## WORK REQUIRED
For the listing below, print exactly the lines from the line with "End crypto." to the line with "ephemeral key. *)", both included, and nothing beyond them.
# # # # # # #
(* ===== verification/RulesCrypto.v ===== *)
(** * RulesCrypto: encryption at rest ([rules-crypto/src/lib.rs],
    [rules-server/src/crypto.rs])

    Boxes, what is bound to them, and an agent's key as the server makes,
    opens and wraps it again.  XChaCha20-Poly1305, HKDF-SHA256, X25519 and
    base64 are the class [Crypto], with the laws their libraries promise;
    keys, nonces and ephemeral keys that are drawn are arguments. *)

From Stdlib Require Import Ascii.
From S2P Require Import Prelude.
From S2P Require Import Text.
From S2P Require Import RulesTokens.
From S2P Require Import RulesDb.

(** ** Primitives *)

Class Crypto := {
  aead_encrypt : Bytes → Bytes → Bytes → Bytes → Bytes; (** key, nonce, message, associated data *)
  aead_decrypt : Bytes → Bytes → Bytes → Bytes → option Bytes;
  hkdf : Bytes → Bytes → Bytes → Bytes; (** salt, secret, info: 32 bytes *)
  x25519_public : Bytes → Bytes;
  diffie_hellman : Bytes → Bytes → option Bytes; (** [None]: not contributory *)
  b64 : Bytes → string;
  base64_decode : string → option Bytes }.
Class CryptoLaws `{Crypto} := {
  aead_opens key nonce m ad : aead_decrypt key nonce (aead_encrypt key nonce m ad) ad = Some m;
  aead_length key nonce m ad : String.length (aead_encrypt key nonce m ad) = String.length m + 16;
  hkdf_length salt secret info : String.length (hkdf salt secret info) = 32;
  x25519_length s : String.length (x25519_public s) = 32;
  dh_agrees a b : diffie_hellman a (x25519_public b) = diffie_hellman b (x25519_public a);
  b64_decode b : base64_decode (b64 b) = Some b;
  b64_trimmed b : trim (b64 b) = b64 b }.

Definition NONCE_LEN : nat := 24.
Definition KEY_LEN : nat := 32.
Definition TAG_LEN : nat := 16.
Inductive SealError := NotBase64 | Short | NotOpened | NotKey | NotUtf8.
Definition before (n : nat) (s : Bytes) : Bytes := String.substring 0 n s.
Definition behind (n : nat) (s : Bytes) : Bytes := String.substring n (String.length s - n) s.

(** [std::str::from_utf8] *)
Fixpoint tail_bytes (n : nat) (s : string) : option string :=
  match n, s with
  | O, _ => Some s
  | S n, String a s => if continuation a then tail_bytes n s else None
  | S _, EmptyString => None
  end.
Definition utf8_char (s : string) : option string :=
  match s with
  | EmptyString => None
  | String a s =>
      let x := Ascii.N_of_ascii a in
      let next := match s with String b _ => Ascii.N_of_ascii b | EmptyString => 0%N end in
      if (x <? 128)%N then Some s
      else if ((194 <=? x) && (x <=? 223))%N then tail_bytes 1 s
      else if ((224 <=? x) && (x <=? 239))%N then
        if ((x =? 224) && (next <? 160) || (x =? 237) && (160 <=? next))%N then None else tail_bytes 2 s
      else if ((240 <=? x) && (x <=? 244))%N then
        if ((x =? 240) && (next <? 144) || (x =? 244) && (144 <=? next))%N then None else tail_bytes 3 s
      else None
  end.
Fixpoint utf8_from (fuel : nat) (s : string) : bool :=
  match fuel, s with
  | _, EmptyString => true
  | O, _ => false
  | S fuel, _ => match utf8_char s with Some s => utf8_from fuel s | None => false end
  end.
Definition is_utf8 (s : string) : bool := utf8_from (String.length s) s.

Section crypto.
Context `{Crypto}.

Definition unb64 (s : string) : result SealError Bytes := ok_or NotBase64 (base64_decode (trim s)).
Definition from_bytes (bytes : Bytes) : result SealError Bytes :=
  if String.length bytes =? KEY_LEN then Ok bytes else Err NotKey.
Definition from_base64 (s : string) : result SealError Bytes := b ← unb64 s; from_bytes b.

(** ** Boxes *)

Definition seal (key nonce plaintext ad : Bytes) : Bytes := nonce +:+ aead_encrypt key nonce plaintext ad.
Definition open (key sealed ad : Bytes) : result SealError Bytes :=
  if String.length sealed <? NONCE_LEN + TAG_LEN then Err Short
  else ok_or NotOpened (aead_decrypt key (before NONCE_LEN sealed) (behind NONCE_LEN sealed) ad).

Definition LABEL_PREFIX := "openagc-rules/v1/".
Definition NUL : string := String "000" EmptyString.
(** A label and fields, each behind a zero byte. *)
Definition context (label : string) (fields : list string) : Bytes :=
  LABEL_PREFIX +:+ label +:+ foldr (λ f s, NUL +:+ f +:+ s) "" fields.

Context (to_lowercase : string → string).
Definition snapshot_ad (address : string) (version : Z) (key_id : string) (schema_version : option Z) : Bytes :=
  let address := to_lowercase (trim address) in
  match schema_version with
  | Some schema => context "snapshot/2" [address; pretty version; key_id; pretty schema]
  | None => context "snapshot" [address; pretty version; key_id]
  end.
Definition seal_snapshot (key nonce : Bytes) (key_id address : string) (version schema_version : Z) (json : string) : Bytes :=
  seal key nonce json (snapshot_ad address version key_id (Some schema_version)).
Definition open_snapshot (key : Bytes) (key_id address : string) (version : Z) (schema_version : option Z) (sealed : Bytes) :
    result SealError string :=
  bytes ← open key sealed (snapshot_ad address version key_id schema_version);
  if is_utf8 bytes then Ok bytes else Err NotUtf8.

Definition credential_key (secret agent_id : string) : Bytes := hkdf "openagc-rules/v1/credential" secret agent_id.
Definition wrap_agent_key (credential nonce agent_key : Bytes) (agent_id : string) : Bytes :=
  seal credential nonce agent_key (context "agent-key" [agent_id]).
Definition unwrap_agent_key (credential wrapped : Bytes) (agent_id : string) : result SealError Bytes :=
  b ← open credential wrapped (context "agent-key" [agent_id]); from_bytes b.
Definition wrap_snapshot_key (agent_key nonce snapshot_key : Bytes) (agent_id key_id : string) : Bytes :=
  seal agent_key nonce snapshot_key (context "snapshot-key" [agent_id; key_id]).
Definition unwrap_snapshot_key (agent_key wrapped : Bytes) (agent_id key_id : string) : result SealError Bytes :=
  b ← open agent_key wrapped (context "snapshot-key" [agent_id; key_id]); from_bytes b.

(** ** Boxes sealed to the app *)

Definition app_public_key (s : string) : result SealError Bytes := b ← unb64 s; from_bytes b.
Definition sealed_box_key (shared ephemeral recipient ctx : Bytes) : Bytes := hkdf (ephemeral +:+ recipient) shared ctx.
Definition seal_for_app (app_public ephemeral nonce plaintext ctx : Bytes) : result SealError Bytes :=
  shared ← ok_or NotKey (diffie_hellman ephemeral app_public);
  let key := sealed_box_key shared (x25519_public ephemeral) app_public ctx in
  Ok (x25519_public ephemeral +:+ seal key nonce plaintext ctx).
Definition open_for_app (app sealed ctx : Bytes) : result SealError Bytes :=
  if String.length sealed <? KEY_LEN + NONCE_LEN + TAG_LEN then Err Short else
  let ephemeral := before KEY_LEN sealed in
  shared ← ok_or NotOpened (diffie_hellman app ephemeral);
  open (sealed_box_key shared ephemeral (x25519_public app) ctx) (behind KEY_LEN sealed) ctx.
Definition agent_key_for_app_context (agent_id : string) : Bytes := context "agent-key-for-app" [agent_id].
Definition report_context (address agent_id : string) : Bytes := context "report" [to_lowercase (trim address); agent_id].
Definition seal_agent_key_for_app (app_public ephemeral nonce agent_key : Bytes) (agent_id : string) : result SealError Bytes :=
  seal_for_app app_public ephemeral nonce agent_key (agent_key_for_app_context agent_id).
Definition open_agent_key (app sealed : Bytes) (agent_id : string) : result SealError Bytes :=
  b ← open_for_app app sealed (agent_key_for_app_context agent_id); from_bytes b.
End crypto.

(** ** An agent's key *)

Inductive Unopened := Replace | Keep.
#[export] Instance unopened_eq_dec : EqDecision Unopened.
Proof. solve_decision. Defined.
(** What is drawn to make a key: the key, and each box's nonce and
    ephemeral key. *)
Record KeyDice := mkDice { kd_key : Bytes; kd_wrap_nonce : Bytes; kd_ephemeral : Bytes; kd_seal_nonce : Bytes }.

Section agent_key.
Context `{Crypto}.

(** The mailbox's public key, when it reads. *)
Definition app_public (mailbox : Z) (d : RulesDb) : option Bytes := app_key mailbox d ≫= λ k, ok (app_public_key k).
(** The agent's key as its credential opens it. *)
Definition opened_key (secret agent_id : string) (d : RulesDb) : option Bytes :=
  (agent_keys agent_id d).1 ≫= λ w, ok (unwrap_agent_key (credential_key secret agent_id) w agent_id).

(** Opened, and sealed to the app if it is not yet; or made; or neither. *)
Definition agent_key (dice : KeyDice) (agent_id : string) (mailbox : Z) (secret : string) (unopened : Unopened)
    (d : RulesDb) : RulesDb * option Bytes :=
  let '(wrapped, sealed) := agent_keys agent_id d in
  let for_app public key := seal_agent_key_for_app public (kd_ephemeral dice) (kd_seal_nonce dice) key agent_id in
  match opened_key secret agent_id d with
  | Some key =>
      (match sealed, app_public mailbox d with
       | None, Some public => match for_app public key with Ok s => set_app_seal agent_id s d | Err _ => d end
       | _, _ => d
       end, Some key)
  | None =>
      if match wrapped with Some _ => bool_decide (unopened = Keep) | None => false end then (d, None) else
      match app_public mailbox d with
      | None => (d, None)
      | Some public =>
          match for_app public (kd_key dice) with
          | Err _ => (d, None)
          | Ok s =>
              let wrap := wrap_agent_key (credential_key secret agent_id) (kd_wrap_nonce dice) (kd_key dice) agent_id in
              (set_agent_keys agent_id wrap (Some s) d, Some (kd_key dice))
          end
      end
  end.

(** A grant's refresh rotated its secret: the same key under the new one. *)
Definition rewrap_agent_key (nonce : Bytes) (agent_id old new : string) (d : RulesDb) : RulesDb * bool :=
  match opened_key old agent_id d with
  | Some key => (set_key_wrap agent_id (wrap_agent_key (credential_key new agent_id) nonce key agent_id) d, true)
  | None => (d, false)
  end.
End agent_key.

(** ** The published guide, opened for an agent *)

Inductive NotRead := Unpublished | Unreadable | PlaintextRefused.
Definition not_read_code (n : NotRead) : string := match n with Unpublished => "not_published" | _ => "not_readable" end.
Definition not_read_status (n : NotRead) : nat := match n with Unpublished => 404 | _ => 409 end.

Section snapshot_for.
Context `{Crypto} (to_lowercase : string → string).

(** The newest snapshot's JSON; an error is a box or wrap that did not
    open. *)
Definition open_newest (require_encryption : bool) (mailbox : Z) (agent_id address : string) (key : option Bytes)
    (d : RulesDb) : result NotRead (result SealError string) :=
  match newest_snapshot_for mailbox (Some agent_id) d with
  | None => Err Unpublished
  | Some (row, wrap) =>
      match sn_sealed row, sn_key_id row, wrap, key with
      | None, _, _, _ => if require_encryption then Err PlaintextRefused else Ok (Ok (sn_json row))
      | Some _, _, None, _ | Some _, _, _, None => Err Unreadable
      | Some sealed, Some key_id, Some wrap, Some agent_key =>
          Ok (k ← unwrap_snapshot_key agent_key wrap agent_id key_id;
              open_snapshot to_lowercase k key_id address (sn_version row) (sn_schema_version row) sealed)
      | Some _, None, Some _, Some _ => Ok (Err NotKey) (** "a sealed snapshot without its key id" *)
      end
  end.
(** What does not open is not readable. *)
Definition snapshot_json (opened : result NotRead (result SealError string)) : result NotRead string :=
  j ← opened; match j with Ok j => Ok j | Err _ => Err Unreadable end.
End snapshot_for.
# # # # # # #
## TASK OUTPUT
End crypto.

(** ** An agent's key *)

Inductive Unopened := Replace | Keep.
#[export] Instance unopened_eq_dec : EqDecision Unopened.
Proof. solve_decision. Defined.
(** What is drawn to make a key: the key, and each box's nonce and
    ephemeral key. *)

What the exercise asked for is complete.